Jacques Lusseyran, Le Monde commence aujourd'hui, Folio, 192 pages, 6,50 € |
Je voyais encore. L'opération visuelle ne se produisait plus par l'intermédiaire de mes yeux, cela est vrai. Mais elle se produisait : elle avait lieu au-dedans de moi, dans un espace intérieur qu'il est difficile de circonscrire, mais, après tout, ni plus ni moins que l'espace extérieur. J'insiste : toute chose qui venait à ma rencontre était aussitôt vue, vue et non touchée ou entendue : elle se dessinait, prenait forme et couleur sur un écran interne. Et cela sans que je fisse rien pour déclencher le phénomène. Au reste, comment aurais-je fait quoi que ce fût, moi qui n'avais encore que huit ans. "
Ces lignes sont extraites de Le monde commence aujourd'hui, de Jacques Lusseyran, qui poursuit :
"Cette projection visuelle des objets sur l'écran interne présentait une différence importante avec les images de la mémoire. Celle-ci, les souvenirs, je les voyais aussi, mais dans ma tête, au niveau et de mon front et de mon cerveau. Celles-là, les choses vues, je les percevais beaucoup plus largement : dans l'ensemble de mon organisme. "

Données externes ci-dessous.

(* ===== verification/Pager.v ===== *)
(** Model of src/storage/pager.c: the database header, page I/O, page
    allocation and the on-disk freelist, over the file model of [Posix]. *)
From Stdlib Require Import ZArith Lia.
From stdpp Require Import base numbers option list gmap.
From S2P Require Import Prelude Posix.

(** ** Constants and data *)

Definition PAGE_SIZE : Z := 4096.
Definition PAGER_MAGIC : Z := 0x54494E59.
Definition CURRENT_FORMAT_VERSION : Z := 1.
Definition HEADER_SIZE : nat := 48.

(** The twelve 32-bit fields of the packed on-disk header. *)
Record DatabaseHeader : Type := mkHeader {
  h_magic : Z; h_version : Z; h_format_version : Z; h_reserved : Z;
  h_page_count : Z; h_first_free_page : Z; h_free_page_count : Z;
  h_schema_root : Z; h_wal_frame_count : Z; h_wal_checksum_1 : Z;
  h_wal_checksum_2 : Z; h_database_size : Z }.

Definition header_fields (h : DatabaseHeader) : list Z :=
  [h_magic h; h_version h; h_format_version h; h_reserved h; h_page_count h;
   h_first_free_page h; h_free_page_count h; h_schema_root h; h_wal_frame_count h;
   h_wal_checksum_1 h; h_wal_checksum_2 h; h_database_size h].

(** The header's bytes in memory and in the file (packed, little-endian). *)
Definition header_bytes (h : DatabaseHeader) : list Z :=
  header_fields h ≫= le_bytes 4.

Outre Le monde commence aujourd'hui (1959), Lusseyran a publié Et la lumière fut (1953). Aveugle, donc, dès son jeune âge, il fut écarté de la fonction publique en raison de sa cécité en 1943, par décision du ministre Abel Bonnard. Arrêté cette même année, pour fait de résistance active, il fut conduit à Buchenwald et libéré en avril 1945. Jérôme Garcin a retracé ces années dans Le Voyant, également paru chez Folio.
Les aveugles sont restés exclus de l'enseignement public jusqu'en 1955.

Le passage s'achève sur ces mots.